The second ionization energy of an atom is the minimum energy required to remove an electron from the \(+1\) cation of the atom, and it is always larger than the first ionization energy. Why is this so? (Hint: Think of atomic electrons as clouds, and each electron must "look" through every other electron cloud in the atom to "see" (feel) the nucleus.)

Why are roman-numeral group numbers for the representative elements useful in predicting how many electrons an atom will gain or lose in a chemical reaction?

What is the implication of thinking about atomic electrons as clouds that got Einstein so upset? What did Schrödinger call these clouds?

Predict the formula for lithium nitride, made from lithium, \(\mathrm{Li}\), and nitrogen, \(\mathrm{N}\). Explain your reasoning.
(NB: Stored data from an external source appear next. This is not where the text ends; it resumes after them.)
(** The operations an entry of a profile asks for: none for a CPU that
    is not among the available ones; the switch off alone for an entry
    that is offline, of a CPU other than 0; otherwise the switch on, for
    a CPU other than 0, the bounds when both are positive, the governor
    when it is not empty, and the energy preference when it is not empty
    and the CPU has preferences. *)
Definition entryOperations (fs : gmap string SysfsFile) (available : list Z)
    (cpu : Z) (entry : CpuProfileEntry) : list QueuedOperation :=
  if negb (containsInt available cpu) then []
  else if negb (cpu =? 0) && negb (online entry) then [offlineOperation cpu]
  else
    (if negb (cpu =? 0) then [onlineOperation cpu] else [])
    ++ (if (freqMin entry >? 0) && (freqMax entry >? 0)
        then [settingsOperation cpu (wrapInt (freqMin entry)) (wrapInt (freqMax entry))]
        else [])
    ++ (if negb (isEmpty (governor entry))
        then [governorOperation cpu (governor entry)] else [])
    ++ (if negb (isEmpty (energyPref entry)) && SysfsReader.isEnergyPrefAvailable fs cpu
        then [energyPrefOperation cpu (energyPref entry)] else []).

Definition profileOperations (fs : gmap string SysfsFile) (available : list Z)
    (profile : Profile) : list QueuedOperation :=
  flat_map (fun kv => entryOperations fs available (fst kv) (snd kv)) (settings profile).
Below are data on the first four ionization energies for a fictitious element \(X\). First ionization energy \(=500 \mathrm{~kJ} / \mathrm{mol}\) Second ionization energy \(=2000 \mathrm{~kJ} / \mathrm{mol}\) Third ionization energy \(=3500 \mathrm{~kJ} / \mathrm{mol}\) Fourth ionization energy \(=25,000 \mathrm{~kJ} / \mathrm{mol}\) From the data, which of the following statements is(are) incorrect? (a) \(\mathrm{X}\) could belong to group IIIA. (b) The fourth ionization energy is so much greater than the third ionization energy because \(\mathrm{X}^{3+}\) consists of a noble-gas core or a pseudo- noble-gas core. (c) The third ionization energy is greater than the second ionization energy because \(\mathrm{X}^{2+}\) has a bigger charge than \(\mathrm{X}^{+}\). (d) \(\mathrm{X}\) could belong to group IIIB. (e) \(X\) could belong to group VA.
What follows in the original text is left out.